Emma Mae Faulk of Macon died Sunday at age 74, a passing that authorities said set into motion one of the more bizarre smuggling capers the Bibb County jail has ever seen.
As Faulk’s body lay in a casket Thursday evening at a private viewing arranged for her two jailed grandsons, inside her coffin, apparently secreted away, were a baggie of marijuana, a packet of leaf tobacco, a lighter and a cellphone.
The grandsons, Nekoase Antwan Vinson, 30, and Henry Ison Rouse, 27, were searched and handcuffed before departing the jail. They were then driven to Bentley & Sons Funeral Home on Montpelier Avenue.
When they arrived, the Rev. Roland Stroud recalled Friday, “One of them stayed in there (with the casket) a good amount of time.”
The two prisoners allegedly hatched a scheme to have acquaintances on the outside stash the weed and other items in their grandmother’s casket, then pluck it as they paid their last respects, Sheriff David Davis said.
“We see ingenious ways for the inmates to bring in contraband,” he said, “but this is a new one on us.”
Jailers found the items, which Vinson had crammed in a rag and tucked in his groin, when the prisoners returned to the county lockup, the sheriff said.
“This incident illustrates the audacity of this generation of jail inmates,” Davis said in a statement. “To use the body of a deceased grandmother to hide drugs and other contraband is wicked.”
Vinson and Rouse now face contraband and marijuana-possession charges.
Vinson has been in the Bibb jail since July 28 in an undisclosed FBI matter.

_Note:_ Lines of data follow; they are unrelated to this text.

Lemma reopen_rests meta_id payload_id msg1 msg2 p km kp sm sp paths encrypted key_hex cached auth_store state_key_hex c (h : HS)
    `{Bincode CircuitStoreAuthState} `{Bincode LegacyCircuitStoreAuthState} :
  at_rest km sm (meta_image paths) (meta_hash_image paths) h -> at_rest kp sp (payload_image paths) (payload_hash_image paths) h ->
  reopen_key_for p c (circuit_meta_page_bytes (bucket_size p)) km ->
  reopen_key_for p c (circuit_payload_page_bytes (bucket_size p) (block_size p)) kp -> keys_match meta_id payload_id auth_store km kp ->
  cipher_for encrypted key_hex = Ok c -> clear h -> 0 <= cached <= bucket_count p ->
  yields E (open_file_stores_for_reopen (C := C) meta_id payload_id msg1 msg2 paths p encrypted key_hex cached auth_store
              (store_auth_state_from_stores sm sp) state_key_hex) h (reopens km kp sm sp h).
Proof.
  intros Hm Hp Hkm Hkp Hkk Hc Hh Hcp. pose proof Hm as [[Hmo <-] _]. pose proof Hp as [[Hpo <-] _].
  destruct sm as [bm|tm|em], sp as [bp|tp|ep]; cbn [reopen_key keys_match tiered_key embedded_key] in Hkk; try done; unfold open_file_stores_for_reopen.
  - subst auth_store. cbn [negb]. pose proof (rest_plain _ _ _ _ _ Hm) as Hmi. pose proof (rest_plain _ _ _ _ _ Hp) as Hpi.
    eapply yields_step; [exact (reopen_plain p _ _ bm bp paths _ _ _ c h Hmi Hpi Hkm Hkp Hc Hh Hcp)|].
    intros ss h1 (Hc1 & Hf1 & Hk1 & Hn1 & Hk2 & Hn2). apply (yields_ret E). split_and!; [done|done|exact (f_equal PlainKey Hk1)|done|exact (f_equal PlainKey Hk2)|done|].
    cbn [fst snd]. by rewrite !plain_auth.
  - destruct Hkk as (-> & Him & Hip). cbn [negb]. apply yields_bind.
    cbn [store_auth_state_from_stores pp_tiered_merkle_state reopen_path_store]. apply (yields_ret E). cbn [layout auth_new].
    destruct (rest_inner _ _ _ _ _ Hm) as [Hmi Hmh], (rest_inner _ _ _ _ _ Hp) as [Hpi Hph]. pose proof Hkm as [Hkm1 _]. pose proof Hkp as [Hkp1 _].
    eapply yields_step; [exact (reopen_plain p _ _ _ _ paths _ _ _ c h Hmi Hpi Hkm1 Hkp1 Hc Hh Hcp)|]. intros ss h1 (Hc1 & Hf1 & Hk1 & Hn1 & Hk2 & Hn2). cbn beta.
    assert (forall key s image hash h', files h' = files h -> at_rest key s image hash h -> at_rest key s image hash h') as Hat.
    { intros key s image hash h' Hf (? & ? & Hpf). split; [done|]. split; [done|]. unfold put_files in *. by rewrite Hf. }
    eapply yields_step; [exact (reopen_hashes p c _ _ tm _ _ encrypted key_hex h1 (Hat _ _ _ _ h1 Hf1 Hm) Hkm Hc Hc1)|]. intros hm h2 (Hc2 & Hf2 & Hkh & Hnh). cbn beta.
    eapply yields_step;
      [exact (reopen_hashes p c _ _ tp _ _ encrypted key_hex h2 (Hat _ _ _ _ h2 (eq_trans Hf2 Hf1) Hp) Hkp Hc Hc2)|].
    intros hp h3 (Hc3 & Hf3 & Hkh' & Hnh'). cbn beta.
    destruct (sidecar_reopens tm ss.1 hm Hmo Hn1 Hnh) as (tm' & Etm & Hntm & Hstm & Him' & Hhm').
    destruct (sidecar_reopens tp ss.2 hp Hpo Hn2 Hnh') as (tp' & Etp & Hntp & Hstp & Hip' & Hhp').
    apply yields_bind. eapply yields_lift; [exact Etm|]. apply yields_bind. eapply yields_lift; [exact Etp|].
    apply yields_bind.
    assert (tm_store_id tm' = tm_store_id tm /\ tm_trusted_levels tm' = tm_trusted_levels tm) as [Hid1 Hlv1] by (unfold trusted_state in Hstm; injection Hstm; done).
    assert (tm_store_id tp' = tm_store_id tp /\ tm_trusted_levels tp' = tm_trusted_levels tp) as [Hid2 Hlv2] by (unfold trusted_state in Hstp; injection Hstp; done).
    apply guard_yields; [by rewrite Hid1, Hid2, Him, Hip, !bool_decide_eq_true_2|]. apply (yields_ret E).
    split_and!; [done|congruence| |exact Hntm| |exact Hntp|].
    + cbn [fst reopen_key]. unfold tiered_key. congruence.
    + cbn [snd reopen_key]. unfold tiered_key. congruence.
    + cbn [fst snd store_auth_state_from_stores pp_tiered_merkle_state reopen_path_store]. by rewrite Hstm, Hstp.
  - destruct Hkk as (-> & Him & Hip). cbn [negb]. apply yields_bind.
    cbn [store_auth_state_from_stores pp_tiered_merkle_state pp_embedded_tree_state reopen_path_store]. apply (yields_ret E). cbn [layout auth_new_embedded].
    pose proof (rest_embedded _ _ _ _ _ Hm) as Hmi. pose proof (rest_embedded _ _ _ _ _ Hp) as Hpi.
    eapply yields_step; [exact (reopen_physical p _ _ _ _ paths _ _ _ c h Hmi Hpi Hkm Hkp Hc Hh Hcp)|]. intros ss h1 (Hc1 & Hf1 & Hk1 & Hn1 & Hk2 & Hn2). cbn beta. apply yields_bind.
    apply guard_yields; [unfold embedded_state; cbn [ets_store_id]; by rewrite Him, Hip, !bool_decide_eq_true_2|].
    destruct (embedded_reopens em ss.1 Hmo Hn1) as (em' & Eem & Hnem & Hsem & Him').
    destruct (embedded_reopens ep ss.2 Hpo Hn2) as (ep' & Eep & Hnep & Hsep & Hip').
    apply yields_bind. eapply yields_lift; [exact Eem|]. apply yields_bind. eapply yields_lift; [exact Eep|]. apply (yields_ret E).
    assert (et_store_id em' = et_store_id em) as Hid1 by (unfold embedded_state in Hsem; injection Hsem; done).
    assert (et_store_id ep' = et_store_id ep) as Hid2 by (unfold embedded_state in Hsep; injection Hsep; done).
    split_and!; [done|congruence| |exact Hnem| |exact Hnep|].
    + cbn [fst reopen_key]. unfold embedded_key. congruence.
    + cbn [snd reopen_key]. unfold embedded_key. congruence.
    + cbn [fst snd store_auth_state_from_stores pp_tiered_merkle_state pp_embedded_tree_state reopen_path_store]. by rewrite Hsem, Hsep.
Qed.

Rouse was locked up on a string of alleged crimes on July 4, including street-gang, obstruction and drug charges, records show. He spent six months in state prison for a theft conviction and was released in early 2011.
Rouse’s jail file lists a Cherry Avenue address where his late grandmother once lived.
Faulk’s funeral was Friday.
Meanwhile, investigators were scoping out some of her survivors to see if any of them were involved.
“We’re tracing the family tree right now,” the sheriff said.